Terminals: A Better Implementation • verb(verb_node(Word)) --> [Word], {verb_pred(Word)}. • The part in braces is ordinary Prolog. • Individual verbs are included as follows: • verb_pred(sit). verb_pred(sits). verb_pred(hates). • This is less writing per individual verb, and concentrates the node-building into one place. • Looks possibly less efficient, because of the extra step. • BUT in modern Prologs it speeds up execution: • by making the DCG terminal symbol call (verb in top line above) deterministic • by making the call of the lexical predicates (verb_pred, etc.) deterministic. • Exercise: amend one of the toy parsers by using the above method.
Grammatical Categories • A grammatical category is a dimension along which (some) lexical or syntactic consistuents can vary in limited, systematic ways, such as (in English): • Number singular or plural: lexically, nouns, verbs, determiners, numerals • Person first, second and third: lexically, only for verbs, nouns and some pronouns • Tense present, past (various forms), future: lexically, only for verbs • Gender M, F, N [neither/neuter]: lexically, only some pronouns and some nouns • Syntactic constituents can sometimes inherit grammatical category values from their components, e.g. (without showing all possible GC values): • the big dog: 3rd person M/F/N singular NP // the big dogs: 3rd person M/F/N plural NP • we in the carpet trade: 1st person M/F plural NP // you silly idiot: 2nd person M/F singular NP • eloped with the gym teacher:past-tense VP // will go:future-tense VP • the woman with the long hair: female NP // the radio with the red knobs: neuter NP • A lexical or syntactic constituent can be ambiguous as to a GC value: • e.g. sheep: singular/plural; manage: singular/plural 1st/2nd person
Grammatical Categories in DCGs, contd • Or, using the better lexicon representation: • noun(n_node(Word), gcs(numb(Numb), person(third)) ) • --> [Word], {noun_pred(Word, Numb)}. • noun_pred(dog, singular). • noun_pred(dogs, plural).

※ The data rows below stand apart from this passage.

(** ** Readability, continued *)

(** X16. The readability formula never divides by zero: for every text,
    the empty one included, its value is a finite number, and it is at
    most 206.835. *)
Theorem readability_formula_finite (text : string) :
  exists q, readability_formula text = Num q /\ (q <= 206835 # 1000)%Q.
Proof.
  unfold readability_formula.
  pose proof (split_runs_length is_space text false) as Hw.
  pose proof (split_runs_length is_sentence_end text false) as Hs.
  fold (split is_space text) in Hw. fold (split is_sentence_end text) in Hs.
  set (w := List.length (split is_space text)) in *.
  set (s := List.length (split is_sentence_end text)) in *.
  set (y := List.length (filter is_vowel (chars text))).
  rewrite !div_of_nat by lia. cbn [sub add opp mul].
  eexists. split; [reflexivity |].
  destruct (Qdiv_nat_bounds w s ltac:(lia)) as [Hr1 _].
  destruct (Qdiv_nat_bounds y w ltac:(lia)) as [Hr2 _].
  set (r1 := (inject_Z (Z.of_nat w) / inject_Z (Z.of_nat s))%Q) in *.
  set (r2 := (inject_Z (Z.of_nat y) / inject_Z (Z.of_nat w))%Q) in *.
  clearbody r1 r2. lra.
Qed.

Lemma decimal2_nonempty (s : string) : Spec.decimal2 s -> s <> "".
Proof.
  intros [sign [int [frac [-> [Hsign [Hint _]]]]]] H.
  destruct Hsign as [-> | ->]; [| discriminate].
  destruct int; [now apply Hint | discriminate].
Qed.

(** X17. The TypeScript [calculateReadability] never throws, and for a
    text within the maximal string length it reports the empty string
    exactly when no article is extracted. *)
Theorem TS_calculateReadability_empty_iff (env : Env) (html : string) :
  (forall article, Readability_parse env html = Some article ->
     (Z.of_nat (String.length (textContent article)) <= max_string_length)%Z) ->
  (TS.calculateReadability env html = "" <-> Readability_parse env html = None).
Proof.
  intro Hlen. unfold TS.calculateReadability.
  destruct (Readability_parse env html) as [article|].
  - split; [| discriminate]. intro H. exfalso.
    apply (decimal2_nonempty _
             (readability_formula_decimal2 (Number_toString env) _
                (Hlen article eq_refl))).
    exact H.
  - split; reflexivity.
Qed.

Lemma TS_calculateReadability_empty_iff_witness :
  TS.calculateReadability
    (Sample.readerable Sample.html_full "One short text. It reads well.")
    Sample.html_full
  = ""
  <-> Readability_parse
        (Sample.readerable Sample.html_full "One short text. It reads well.")
        Sample.html_full
      = None.
Proof.
  apply TS_calculateReadability_empty_iff.
  intros article H. inversion H; subst. vm_compute. discriminate.
Defined.

(** ** The analysis of a page, continued *)

(** The run of [analyzeOnPageSEO] up to the readability step, when every
    link kept resolves. *)
Lemma analyzeOnPageSEO_run (env : Env) (html baseUrl : string)
  (urls : list string) (tr : trace) :
  Forall2 (fun link u => URL_href env link baseUrl = Some u)
          (extract_links (a_href (cheerio_load env html))) urls ->
  analyzeOnPageSEO env html baseUrl tr
  = (match calculateReadability env html with
     | Return v =>
         Return
           {| title := trim (title_text (cheerio_load env html));
              metaDescription := or_empty (meta_description (cheerio_load env html));
              h1Count := h1_length (cheerio_load env html);
              h2Count := h2_length (cheerio_load env html);
              imageAltTags := map Some (cheerio_map_get (img_alt (cheerio_load env html)));
              canonicalLink := or_empty (canonical_href (cheerio_load env html));
              robotsTxt := is_200 (axios_get env (n_gets tr) (baseUrl ++ "/robots.txt"));
              sitemap := is_200 (axios_get env (S (n_gets tr)) (baseUrl ++ "/sitemap.xml"));
              structuredData := checkStructuredData env html;
              brokenLinks := broken_from env (S (S (n_gets tr))) urls;
              keywordDensity := calculateKeywordDensity env html;
              readability := v |}
     | Throw e => Throw e
     end,
     tr ++ HttpGet (baseUrl ++ "/robots.txt")
        :: HttpGet (baseUrl ++ "/sitemap.xml") :: map HttpGet urls).
Proof.
  intro Hres. unfold analyzeOnPageSEO, checkRobotsTxt, checkSitemap.
  erewrite bind_return by apply probe_200_run.
  erewrite bind_return by apply probe_200_run.
  unfold findBrokenLinks.
  erewrite bind_return by apply (probe_links_resolved _ _ _ _ Hres).
  rewrite !n_gets_snoc, <- !app_assoc. simpl.
  unfold bind, lift, ret.
  destruct (calculateReadability env html); reflexivity.
Qed.

(** X18. The alt-text points go by the images that have an [alt]
    attribute: in the record of a page the alt check passes exactly when
    no image has an empty [alt]; an image without the attribute does not
    fail it. *)
Theorem analyzeOnPageSEO_alt_check (env : Env) (html baseUrl : string)
  (tr tr' : trace) (sd : SEOData) :
  analyzeOnPageSEO env html baseUrl tr = (Return sd, tr') ->
  (forallb truthy_opt (imageAltTags sd) = true
   <-> Forall (fun alt => alt <> Some "") (img_alt (cheerio_load env html))).
Proof.
  intro H. rewrite (analyzeOnPageSEO_imageAltTags _ _ _ _ _ _ H).
  unfold cheerio_map_get.
  induction (img_alt (cheerio_load env html)) as [| alt alts IH]; simpl.
  - split; [constructor | reflexivity].
  - destruct alt as [s|]; simpl.
    + rewrite andb_true_iff, IH, truthy_true_iff. split.
      * intros [Hs Ha]. constructor; [congruence | assumption].
      * intro Hf. inversion Hf; subst. split; [congruence | assumption].
    + rewrite IH. split.
      * intro Ha. constructor; [discriminate | assumption].
      * intro Hf. now inversion Hf.
Qed.

Lemma analyzeOnPageSEO_alt_check_witness :
  exists sd tr',
    analyzeOnPageSEO (Sample.online "") Sample.html_full Sample.site []
    = (Return sd, tr')
    /\ (forallb truthy_opt (imageAltTags sd) = true
        <-> Forall (fun alt => alt <> Some "")
                   (img_alt (cheerio_load (Sample.online "") Sample.html_full))).
Proof.
  eexists. eexists. split; [reflexivity |].
  eapply (analyzeOnPageSEO_alt_check (Sample.online "") Sample.html_full
            Sample.site []).
  reflexivity.
Defined.

Lemma trimStart_all_space (s : string) :
  all_space s = true -> trimStart s = "".
Proof.
  unfold all_space. induction s as [| c s IH]; simpl; [reflexivity |].
  intro H. apply andb_true_iff in H. destruct H as [Hc Hs].
  rewrite Hc. now apply IH.
Qed.

Lemma trim_all_space (s : string) : all_space s = true -> trim s = "".
Proof.
  intro H. unfold trim. now rewrite (trimStart_all_space s H).
Qed.

(** X19. A page whose title is white space only gets an empty title in
    its record, and so at most 80 points. *)
Theorem analyzeOnPageSEO_blank_title (env : Env) (html baseUrl : string)
  (tr tr' : trace) (sd : SEOData) :
  analyzeOnPageSEO env html baseUrl tr = (Return sd, tr') ->
  all_space (title_text (cheerio_load env html)) = true ->
  title sd = "" /\ calculateOnPageSEOScore sd <= 80.
Proof.
  intros H Hsp.
  assert (title sd = "") as Ht.
  { revert H. unfold analyzeOnPageSEO, checkRobotsTxt, checkSitemap.
    erewrite bind_return by apply probe_200_run.
    erewrite bind_return by apply probe_200_run.
    unfold bind at 1.
    destruct (findBrokenLinks env html baseUrl _) as [[n | e] tr1];
      [| discriminate].
    unfold bind, lift, ret.
    destruct (calculateReadability env html) as [v | e]; [| discriminate].
    intro H. inversion H. simpl. now apply trim_all_space. }
  split; [assumption |].
  rewrite calculateOnPageSEOScore_sum, Ht. simpl.
  destruct (truthy (metaDescription sd)), (Nat.eqb (h1Count sd) 1),
    (truthy (canonicalLink sd)), (forallb truthy_opt (imageAltTags sd));
    simpl; lia.
Qed.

Grammatical Categories in DCGs, contd • Enforcing agreement in an NP syntax rule: • np(np_node(Det_node, N_node), gcs(Number_gc, Person_gc) ) • --> det(Det_node, gcs(Number_gc, Person_gc) ), • noun(n_node, gcs(Number_gc, Person_gc) ). • OR more simply, if don’t need to enforce a particular shape to gcs(...): • np(np_node(Det_node, N_node), GCs) • --> det(Det_node, GCs), noun(n_node, GCs). • Enforcing subject-NP / VP agreement (NB: doesn’t handle the case GC) • s(s_node(NP_node, VP_node), GCs) • --> np(NP_node, GCs), vp(VP_node, GCs).

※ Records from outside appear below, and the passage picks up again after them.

(** [doc'] is [doc] after assignments to paths of [paths] only. *)
Definition Assigned (paths : list string) (doc doc' : Document) : Prop :=
  isNew doc' = isNew doc
  /\ (forall path, path ∉ paths -> get path doc' = get path doc)
  /\ (forall hidden stored, Faithful hidden stored doc -> Faithful hidden stored doc').

End Stored.

(** ** Profiles created in bulk *)

Module Bulk.
Import Mongo.

(** [doc] is what [save] returns for a profile created in the loop of
    [bulkCreateForISP] with the given [mtu]. *)
Definition made (isp : string) (now : Z) (doc : Document) (mtu : Z) : Prop :=
  exists range oid,
    doc = saved (set "updatedAt" (JDate now) (MTUProfile.newProfile isp mtu range oid now)).

(** No record of [coll], and no earlier document of [docs], has the
    [_id] of a document of [docs]. *)
Definition fresh (coll : list Doc) (docs : list Document) : Prop :=
  forall k doc, docs !! k = Some doc ->
    forall e, e ∈ (coll ++ (fields <$> take k docs))%list -> e !! "_id" <> get "_id" doc.

(** What the second middleware of the profile model does to the other
    records when [i] of provider [isp] becomes the default. *)
Definition cleared (isp : string) (i : JValue) (now : Z) (d : Doc) : Doc :=
  if matches [Eq "isp" (JStr isp); Ne "_id" i] d
  then <["isDefault" := JBool false]> {["updatedAt" := JDate now]} ∪ d
  else d.

End Bulk.

(** ** Concrete stores used in scenarios *)

Module Scenario.
Import Mongo.

Definition server (oid : Z) (interfaceName address : string) (rest : Doc) : Doc :=
  <["_id" := JId oid]> (<["interfaceName" := JStr interfaceName]>
  (<["address" := JStr address]> (<["privateKey" := JStr "c2VydmVyLXNlY3JldA=="]>
  (<["publicKey" := JStr "c2VydmVyLXB1YmxpYw=="]> (rest ∪ Server.defaults 0))))).

Definition peer (oid server : Z) (key status assignedIP : string) (rest : Doc) : Doc :=
  <["_id" := JId oid]> (<["server" := JId server]> (<["publicKey" := JStr key]>
  (<["privateKey" := JStr ("secret-of-" +:+ key)]> (<["status" := JStr status]>
  (<["assignedIP" := JStr assignedIP]> (<["mtu" := JInt 1420]>
  (rest ∪ Peer.defaults 0))))))).

(** Interface wgA on 10.5.0.0/24 with peers on .2 to .6. *)
Definition wgA : Doc := server 1 "wg1" "10.5.0.1/24" ∅.

Definition storeA : Store :=
  {| servers := [wgA];
     peers := [peer 11 1 "k2" "pending" "10.5.0.2" ∅;
               peer 12 1 "k3" "pending" "10.5.0.3" ∅;
               peer 13 1 "k4" "pending" "10.5.0.4" ∅;
               peer 14 1 "k5" "pending" "10.5.0.5" ∅;
               peer 15 1 "k6" "pending" "10.5.0.6" ∅];
     profiles := [] |}.

(** An interface whose subnet is 10.5.0.128/25, with no peer yet. *)
Definition wgNarrow : Doc := server 2 "wg2" "10.5.0.129/25" ∅.

Definition storeNarrow : Store :=
  {| servers := [wgNarrow]; peers := []; profiles := [] |}.

(** An interface whose record has had its MTU cleared ([mtu: null]). *)
Definition wgUnset : Doc := server 3 "wg3" "10.7.0.1/24" {["mtu" := JNull]}.

Definition storeUnset : Store :=
  {| servers := [wgUnset]; peers := []; profiles := [] |}.

Definition profile (oid : Z) (name isp : string) (mtu : Z) (isDefault : bool) : Doc :=
  <["_id" := JId oid]> (<["name" := JStr name]> (<["isp" := JStr isp]>
  (<["mtu" := JInt mtu]> (<["isDefault" := JBool isDefault]> (MTUProfile.defaults 0))))).

(** Three profiles of provider MPT, the first one default, and one of
    another provider. *)
Definition storeProfiles : Store :=
  {| servers := []; peers := [];
     profiles := [profile 31 "MPT_MTU_1380" "MPT" 1380 true;
                  profile 32 "MPT_MTU_1400" "MPT" 1400 false;
                  profile 33 "MPT_MTU_1420" "MPT" 1420 false;
                  profile 34 "ATOM_MTU_1380" "ATOM" 1380 true] |}.

(** Interface wg1 with one peer that has never connected. *)
Definition storePending : Store :=
  {| servers := [server 1 "wg1" "10.5.0.1/24" {["peerCount" := JInt 1]}];
     peers := [peer 11 1 "k2" "pending" "10.5.0.2" ∅];
     profiles := [] |}.

(** What [wg show wg1] prints when peer k2 has shaken hands. *)
Definition wgShowK2 : string :=
  Js.join
    ["interface: wg1"; "  public key: c2VydmVyLXB1YmxpYw=="; "  listening port: 51820";
     ""; "peer: k2"; "  endpoint: 203.0.113.7:40000"; "  allowed ips: 10.5.0.2/32";
     "  latest handshake: 12 seconds ago";
     "  transfer: 1.21 KiB received, 3.40 KiB sent"] Js.nl.

(** Interface wg1, active since t = 1000 ms, with two connected peers
    and consistent counters. *)
Definition storeRunning : Store :=
  {| servers :=
       [server 1 "wg1" "10.5.0.1/24"
          (<["status" := JStr "active"]> (<["lastStartTime" := JDate 1000]>
          (<["peerCount" := JInt 2]> {["activePeers" := JInt 2]})))];
     peers := [peer 11 1 "k2" "connected" "10.5.0.2" ∅;
               peer 12 1 "k3" "connected" "10.5.0.3" ∅];
     profiles := [] |}.



Definition shellOk : Service.Shell :=
  {| Service.wgSetOk := true; Service.wgSaveOk := true |}.

(** Every [ip link set] works and every ping is lost. *)
Definition deafPath (i : nat) : Service.Candidate :=
  {| Service.setOk := true;
     Service.probe := Some [Probe.Dead; Probe.Dead; Probe.Dead] |}.

(** Nothing works: the MTU cannot be set and the prober cannot be loaded. *)
Definition brokenPath (i : nat) : Service.Candidate :=
  {| Service.setOk := false; Service.probe := None |}.




(** The fields of a configuration as the serializer writes them; the
    private key ends in two '=' characters. *)
Definition fieldsCanonical : list (string * string) :=
  [("Address", "10.8.0.1/24"); ("ListenPort", "51820");
   ("PrivateKey", "cHJpdmF0ZS1rZXktd2l0aC1wYWRkaW5nPT0=");
   ("MTU", "1380"); ("DNS", "1.1.1.1, 8.8.8.8")].



(** The value an operation returned, for naming it in an example. *)
Definition valueOf {A} (fallback : A) (r : Result A * Store) : A :=
  match r.1 with
  | Ok a => a
  | Throw _ => fallback
  end.

(** Whether an operation returned. *)
Definition isOk {A} (r : Result A * Store) : bool :=
  match r.1 with
  | Ok _ => true
  | Throw _ => false
  end.

Definition blank : Document := load [] ∅.

(** A profile of provider MPT with the results of a test. *)
Definition tested (oid : Z) (name : string) (latency loss rate : Q) : Doc :=
  <["testResults.averageLatency" := JNum latency]>
  (<["testResults.packetLoss" := JNum loss]>
  (<["testResults.pingSuccessRate" := JNum rate]> (profile oid name "MPT" 1380 false))).


(** One profile of provider ATOM, made by hand and flagged default. *)
Definition storeCustom : Store :=
  {| servers := []; peers := [];
     profiles := [profile 51 "ATOM_HOME" "ATOM" 1360 true] |}.

(** [wg set] fails. *)
Definition shellDown : Service.Shell :=
  {| Service.wgSetOk := false; Service.wgSaveOk := true |}.

End Scenario.

(** ** Proof automation *)

(** Membership of a literal list of paths. *)
Ltac inlist :=
  repeat first [ apply list_elem_of_here | apply list_elem_of_further ].

(** Non-membership of a literal list of paths. *)
Ltac notinlist :=
  let H := fresh "Hin" in
  intros H;
  repeat (apply elem_of_cons in H as [H|H]; [discriminate H|]);
  apply elem_of_nil in H; exact H.

(** A closed equation between values with decidable equality. *)
Ltac decided := apply (bool_decide_unpack _); vm_compute; exact I.

(* ================================================================= *)
(** * Properties *)

Module ProbeFacts.
Import Probe.

Lemma Qltb_lt (x y : Q) : Qltb x y = true <-> (x < y)%Q.
Proof.
  unfold Qltb. rewrite negb_true_iff.
  split.
  - intros H. apply Qnot_le_lt. intros Hle.
    apply Qle_bool_iff in Hle. congruence.
  - intros H. destruct (Qle_bool y x) eqn:E; [|reflexivity].
    apply Qle_bool_iff in E. exfalso. eapply Qlt_not_le; eauto.
Qed.

Lemma Qltb_ge (x y : Q) : Qltb x y = false <-> (y <= x)%Q.
Proof.
  unfold Qltb. rewrite negb_false_iff. apply Qle_bool_iff.
Qed.

Lemma clamp_max_min (x : Q) : (Qmax 0 (Qmin 100 x) == clamp 0 100 x)%Q.
Proof.
  unfold clamp.
  destruct (Qltb x 0) eqn:E0.
  - apply Qltb_lt in E0.
    rewrite Q.max_l; [reflexivity|].
    apply Qle_trans with x; [apply Q.le_min_r|]. now apply Qlt_le_weak.
  - apply Qltb_ge in E0.
    destruct (Qltb 100 x) eqn:E1.
    + apply Qltb_lt in E1.
      rewrite Q.min_l by now apply Qlt_le_weak.
      now rewrite Q.max_r.
    + apply Qltb_ge in E1.
      rewrite Q.min_r by assumption.
      now rewrite Q.max_r.
Qed.

(** C6.  For every probe test result, [calculateMTUScore] is
    clamp(0, 100, 50 + latencyBonus − packetLoss), with a latency bonus of
    30 / 20 / 10 / 0 for an average latency under 50 / 100 / 200 / any
    number of milliseconds, and a result whose probe did not succeed
    scores 0. *)
Theorem calculateMTUScore_spec (testResult : TestResult) :
  (calculateMTUScore testResult == specScore testResult)%Q.
Proof.
  unfold calculateMTUScore, specScore, latencyBonus.
  destruct (success testResult); simpl; [|reflexivity].
  rewrite clamp_max_min.
  destruct (Qltb (latency testResult) 50); [reflexivity|].
  destruct (Qltb (latency testResult) 100); [reflexivity|].
  destruct (Qltb (latency testResult) 200); reflexivity.
Qed.

(** The scenario of the specification: candidates whose three probes
    all answer in 40 ms and in 90 ms score 80 and 70, and one whose
    probes are all lost scores 0. *)
Example scores_of_three_candidates :
  (calculateMTUScore (performMTUTest [Alive 40; Alive 40; Alive 40]) == 80)%Q
  /\ (calculateMTUScore (performMTUTest [Alive 90; Alive 90; Alive 90]) == 70)%Q
  /\ (calculateMTUScore (performMTUTest [Dead; Dead; Dead]) == 0)%Q.
Proof. repeat split; vm_compute; reflexivity. Qed.

End ProbeFacts.

(** ** Documents and queries *)

Module MongoFacts.
Import Mongo.

Lemma get_set_eq (path : string) (v : JValue) (doc : Document) :
  get path (set path v doc) = Some v.
Proof.
  unfold set, get.
  destruct (negb (isNew doc) && bool_decide (fields doc !! path = Some v)) eqn:E; simpl.
  - apply andb_true_iff in E as [_ E]. now apply bool_decide_eq_true in E.
  - apply lookup_insert_eq.
Qed.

Grammatical Categories in DCGs, contd • Not enforcing agreement within part of a VP rule: • vp(vp_node(Verb_node, PP_node), GCs ) • --> verb(Verb_node, GCs), pp(PP_node). • OR if you needed PP to return some GCs that didn’t matter: • vp(vp_node(Verb_node, PP_node), GCs ) • --> verb(Verb_node, GCs), pp(PP_node, _ ). • Exercise: understand and play around with the GC version of the parser linked from Slides page. • The program can again be run in two ways: • s(ST, GCs, [a, dog, sits, on, a, mat], []). • phrase(s(ST, GCs), ([a, dog, sits, on, a, mat]).